Rate Limiting Strategies, Algorithms, and Implementations in Backend Systems
This article explains the concepts, strategies, and algorithms of rate limiting—including circuit breaking, service degradation, leaky‑bucket and token‑bucket methods—and provides practical Java, Guava, and Nginx + Lua implementations for controlling concurrency and protecting backend services.
In daily life and online services, traffic spikes can overwhelm resources, so rate limiting is essential to maintain availability. The article discusses why limiting traffic is necessary and draws parallels between physical crowd control and network request throttling.
Rate Limiting Approaches
Circuit Breaking
When a system cannot recover quickly, a circuit breaker automatically rejects traffic to prevent overload. Tools like Hystrix and Alibaba Sentinel are mentioned.
Service Degradation
Non‑critical features (e.g., comments, points) can be temporarily disabled during traffic surges to free resources for core functions.
Delay Processing
Requests are buffered in a queue (e.g., a leaky‑bucket) and processed later, reducing immediate load at the cost of latency.
Privilege Processing
Requests are prioritized based on user classification, ensuring high‑priority users receive service first.
Rate Limiting Algorithms
Counter Algorithm
Simple fixed‑window counting, e.g., allowing at most 100 requests per minute for an API.
LoadingCache<Long, AtomicLong> counter = CacheBuilder.newBuilder()
.expireAfterWrite(2, TimeUnit.SECONDS)
.build(new CacheLoader<Long, AtomicLong>() {
@Override
public AtomicLong load(Long second) throws Exception {
return new AtomicLong(0);
}
});
counter.get(1L).incrementAndGet();Leaky Bucket Algorithm
Requests enter a bucket that leaks at a constant rate; excess requests overflow and are dropped, providing a smooth outflow.
Token Bucket Algorithm
Tokens are added to a bucket at a steady rate; a request proceeds only if a token is available, allowing bursts while enforcing an average rate.
public static void main(String[] args) {
// RateLimiter.create(2) generates 2 tokens per second
RateLimiter limiter = RateLimiter.create(2);
System.out.println(limiter.acquire());
try { Thread.sleep(2000); } catch (InterruptedException e) { e.printStackTrace(); }
System.out.println(limiter.acquire());
System.out.println(limiter.acquire());
System.out.println(limiter.acquire());
System.out.println(limiter.acquire());
System.out.println(limiter.acquire());
}Concurrency Limiting
Typical configuration parameters in servers (e.g., Tomcat) include acceptCount, maxConnections, and maxThreads to cap total or instantaneous connections.

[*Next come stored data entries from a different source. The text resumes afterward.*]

Definition interpret_query (user_text : str) (llm : Model) : outcome * Model :=
  let prompt_text := interpreter_prompt user_text in
  match invoke prompt_text llm with
  | (Some content, llm') =>
      let response := clean_response content in
      match json_loads response with
      | Some query_dict => (Returned query_dict, llm')
      | None => (Raised (parse_failure response), llm')
      end
  | (None, llm') => (ModelFailed, llm')
  end.
End Interpreter.

Arguments Returned {JSON} query_dict.
Arguments Raised {JSON} e.
Arguments ModelFailed {JSON}.

End LLM.
Export LLM.

(** ** The per-kilometre normaliser: [StravaClient.km_wise_data] *)

Module Strava.

(** A [float64] of an array: a rational, an infinity or NaN. *)
Inductive npfloat : Type :=
| Fin (q : Q)
| Inf (negative : bool)
| NaN.

Definition Qsign_neg (q : Q) : bool := Qltb q 0.

(** Division of two array values; dividing by zero gives an infinity (or
    NaN for [0/0]) and a warning, never an exception. *)
Definition np_div (a b : npfloat) : npfloat :=
  match a, b with
  | NaN, _ | _, NaN => NaN
  | Inf _, Inf _ => NaN
  | Inf s, Fin q => Inf (xorb s (Qsign_neg q))
  | Fin _, Inf _ => Fin 0
  | Fin p, Fin q =>
      if Qeq_bool q 0 then
        (if Qeq_bool p 0 then NaN else Inf (Qsign_neg p))
      else Fin (Qred (p / q))
  end.

Definition np_sub (a b : npfloat) : npfloat :=
  match a, b with
  | Fin p, Fin q => Fin (Qred (p - q))
  | NaN, _ | _, NaN => NaN
  | Inf s, Inf s' => if Bool.eqb s s' then NaN else Inf s
  | Inf s, Fin _ => Inf s
  | Fin _, Inf s => Inf (negb s)
  end.

(** [safe_array(data)]: [None] becomes NaN. *)
Definition safe_array (data : list (option Q)) : list npfloat :=
  map (fun v => match v with Some q => Fin q | None => NaN end) data.

(** [streams.get(name, {}).get("data", [])]; the streams are kept as a
    dictionary from the stream's name to its data. *)
Definition stream_data (streams : gmap string (list (option Q))) (name : string)
    : list (option Q) :=
  default [] (streams !! name).

Definition finite_values (a : list npfloat) : list Q :=
  flat_map (fun v => match v with Fin q => [q] | _ => [] end) a.

Definition Qsum (l : list Q) : Q := fold_right Qplus 0%Q l.

(** [np.nanmean]: the mean of the values that are not NaN, and NaN (with a
    warning) when there is none. *)
Definition nanmean (a : list npfloat) : npfloat :=
  match finite_values a with
  | [] => NaN
  | qs => Fin (Qred (Qsum qs / inject_Z (Z.of_nat (length qs))))
  end.

Definition Qmax (a b : Q) : Q := if Qltb a b then b else a.
Definition Qmin (a b : Q) : Q := if Qltb b a then b else a.

(** [np.nanmax] and [np.nanmin] *)
Definition nanmax (a : list npfloat) : npfloat :=
  match finite_values a with
  | [] => NaN
  | q :: qs => Fin (fold_left Qmax qs q)
  end.

Definition nanmin (a : list npfloat) : npfloat :=
  match finite_values a with
  | [] => NaN
  | q :: qs => Fin (fold_left Qmin qs q)
  end.

(** [a[mask]]: the two arrays must have the same length. *)
Fixpoint select (a : list npfloat) (mask : list bool) : res (list npfloat) :=
  match a, mask with
  | [], [] => Ok []
  | v :: a', m :: mask' =>
      rest ← select a' mask';
      Ok (if (m : bool) then v :: rest else rest)
  | _, _ => Raise IndexError
  end.

(** [f(a[mask]) if a.size else None] *)
Definition aggregate (f : list npfloat -> npfloat) (a : list npfloat)
    (mask : list bool) : res (option npfloat) :=
  match a with
  | [] => Ok None
  | _ => sel ← select a mask; Ok (Some (f sel))
  end.

(** [(1000 / np.nanmean(pace[mask])) / 60] *)
Definition pace_of_velocities (bucket : list npfloat) : npfloat :=
  np_div (np_div (Fin 1000) (nanmean bucket)) (Fin 60).

Definition elevation_of (bucket : list npfloat) : npfloat :=
  np_sub (nanmax bucket) (nanmin bucket).

Record KmRow : Type := {
  KM : nat;
  Avg_HR : option npfloat;
  Avg_Cadence : option npfloat;
  Avg_Power : option npfloat;
  Avg_Pace_min_per_km : option npfloat;
  Elevation_Gain_m : option npfloat
}.

(** [(dist >= (km - 1) * 1000) & (dist < km * 1000)]; a comparison with
    NaN is false. *)
Definition bucket_mask (dist : list npfloat) (km : nat) : list bool :=
  map (fun d =>
         match d with
         | Fin q =>
             Qle_bool (inject_Z ((Z.of_nat km - 1) * 1000)) q
             && Qltb q (inject_Z (Z.of_nat km * 1000))
         | _ => false
         end) dist.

Limit total concurrency (e.g., database connection pool, thread pool)
Limit instantaneous connections (e.g., Nginx limit_conn)
Limit average rate within a time window (e.g., Guava RateLimiter, Nginx limit_req)
Limit remote API call rate, MQ consumption rate, etc.
Interface Limiting
Two aspects: total number of calls within a period (counter algorithm) and sliding window algorithms for finer granularity.
Implementation Examples
Guava Implementation
Include the Guava dependency and use RateLimiter for smooth token‑bucket rate limiting.
<!-- https://mvnrepository.com/artifact/com.google.guava/guava -->
<dependency>
<groupId>com.google.guava</groupId>
<artifactId>guava</artifactId>
<version>28.1-jre</version>
</dependency>Distributed Limiting with Nginx + Lua
Use resty.lock for atomic operations and lua_shared_dict to store counters.
local locks = require "resty.lock"
local function acquire()
local lock = locks:new("locks")
local elapsed, err = lock:lock("limit_key")
local limit_counter = ngx.shared.limit_counter
local key = "ip:" .. os.time()
local limit = 5
local current = limit_counter:get(key)
if current ~= nil and current + 1 > limit then
lock:unlock()
return 0
end
if current == nil then
limit_counter:set(key, 1, 1)
else
limit_counter:incr(key, 1)
end
lock:unlock()
return 1
end
ngx.print(acquire())These examples illustrate how to protect services from overload by applying appropriate rate‑limiting techniques.